=== Problem details ===
Set out exactly every line of the entries below, starting at the line that holds "- A Python [str]" and stopping after the line that holds "From Stdlib Require Floats.SpecFloat.".
•••
(** * mermaid-tools: the Gantt-to-draw.io converter [convert.py]

    A shallow embedding of [parse_mermaid] (line classifier, raw record
    collector, dependency resolver) and [build_drawio_xml] (layout), with
    the properties of the specification stated and proved over it.

    Conventions of the embedding.
    - A Python [str] is a [string] whose characters are code points below
      256; the character classes of [str.strip], [str.split], [str.lower],
      [str.splitlines], [int] and of the [re] module are the Unicode ones
      restricted to that range.
    - A Python [int] is a [Z]; [int(s)] is modelled without the
      interpreter's optional limit on the number of digits.
    - A Python [float] is an IEEE 754 binary64 number: the layout divides
      and adds in floats where it centres a section label, and every such
      operation is the exact result rounded to 53 bits, to the nearest,
      ties to even; a result of magnitude 2^1024 or more is an infinity
      or, where Python checks, an [OverflowError].
    - A naive [datetime] is the number of microseconds since the midnight
      that starts proleptic ordinal day 0, so a date at midnight is
      [ordinal * DAY_US]; the supported range is 0001-01-01 to 9999-12-31.
    - An exception is a value of [exn]; a computation that may raise has
      type [result A].
    - [datetime.now()] reads a clock [now : nat -> datetime]; the number of
      reads made so far is threaded through the resolver. *)

From Stdlib Require Import ZArith String Ascii List Lia Bool.
From Stdlib Require Import DecimalString DecimalZ DecimalPos.
From Stdlib Require Floats.SpecFloat.
From stdpp Require Import base option list gmap strings.

Local Open Scope string_scope.
Local Open Scope list_scope.
Local Open Scope Z_scope.

(** ** Exceptions and fallible computations *)

Inductive exn : Type :=
| ValueError_no_tasks                 (* raise ValueError("no tasks provided") *)
| ValueError_int (lit : string)       (* int(lit): invalid literal *)
| ValueError_isoformat (lit : string) (* datetime.fromisoformat(lit) *)
| OverflowError.                      (* date arithmetic out of range *)

Inductive result (A : Type) : Type :=
| Ok (a : A)
| Raise (e : exn).
Arguments Ok {A} a.
Arguments Raise {A} e.

Definition bind {A B : Type} (m : result A) (k : A -> result B) : result B :=
  match m with
  | Ok a => k a
  | Raise e => Raise e
  end.

Notation "x <- m ;; k" := (bind m (fun x => k))
  (at level 100, m at next level, right associativity).

Definition is_ok {A : Type} (m : result A) : bool :=
  match m with Ok _ => true | Raise _ => false end.

(** ** Python string operations *)

Module Py.

Definition code (c : ascii) : nat := nat_of_ascii c.

Definition between (lo hi : nat) (c : ascii) : bool :=
  (Nat.leb lo (code c) && Nat.leb (code c) hi)%bool.

(** [str.isspace] for one character; also the class [\s] of [re]. *)
Definition isspace (c : ascii) : bool :=
  (between 9 13 c || between 28 32 c
   || Nat.eqb (code c) 133 || Nat.eqb (code c) 160)%bool.

(** A decimal digit; also the class [\d] of [re]. *)
Definition isdigit (c : ascii) : bool := between 48 57 c.

Definition lower_char (c : ascii) : ascii :=
  if (between 65 90 c
      || (between 192 222 c && negb (Nat.eqb (code c) 215)))%bool
  then ascii_of_nat (code c + 32)
  else c.

Fixpoint lower (s : string) : string :=
  match s with
  | EmptyString => EmptyString
  | String c s' => String (lower_char c) (lower s')
  end.

Definition is_empty (s : string) : bool :=
  match s with EmptyString => true | _ => false end.

Fixpoint lstrip_by (p : ascii -> bool) (s : string) : string :=
  match s with
  | EmptyString => EmptyString
  | String c s' => if p c then lstrip_by p s' else s
  end.

Fixpoint rstrip_by (p : ascii -> bool) (s : string) : string :=
  match s with
  | EmptyString => EmptyString
  | String c s' =>
      let r := rstrip_by p s' in
      if (is_empty r && p c)%bool then EmptyString else String c r
  end.

Definition strip_by (p : ascii -> bool) (s : string) : string :=
  rstrip_by p (lstrip_by p s).

Definition rstrip : string -> string := rstrip_by isspace.
Definition strip : string -> string := strip_by isspace.

(** [s.strip(",")] *)
Definition strip_commas : string -> string :=
  strip_by (fun c => Ascii.eqb c ",").

Definition startswith (s pre : string) : bool := String.prefix pre s.

(** [s.endswith(c)] for a one-character suffix. *)
Fixpoint endswith_char (s : string) (c : ascii) : bool :=
  match s with
  | EmptyString => false
  | String a EmptyString => Ascii.eqb a c
  | String _ s' => endswith_char s' c
  end.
•••
=== Answer box ===
    - A Python [str] is a [string] whose characters are code points below
      256; the character classes of [str.strip], [str.split], [str.lower],
      [str.splitlines], [int] and of the [re] module are the Unicode ones
      restricted to that range.
    - A Python [int] is a [Z]; [int(s)] is modelled without the
      interpreter's optional limit on the number of digits.
    - A Python [float] is an IEEE 754 binary64 number: the layout divides
      and adds in floats where it centres a section label, and every such
      operation is the exact result rounded to 53 bits, to the nearest,
      ties to even; a result of magnitude 2^1024 or more is an infinity
      or, where Python checks, an [OverflowError].
    - A naive [datetime] is the number of microseconds since the midnight
      that starts proleptic ordinal day 0, so a date at midnight is
      [ordinal * DAY_US]; the supported range is 0001-01-01 to 9999-12-31.
    - An exception is a value of [exn]; a computation that may raise has
      type [result A].
    - [datetime.now()] reads a clock [now : nat -> datetime]; the number of
      reads made so far is threaded through the resolver. *)

From Stdlib Require Import ZArith String Ascii List Lia Bool.
From Stdlib Require Import DecimalString DecimalZ DecimalPos.
From Stdlib Require Floats.SpecFloat.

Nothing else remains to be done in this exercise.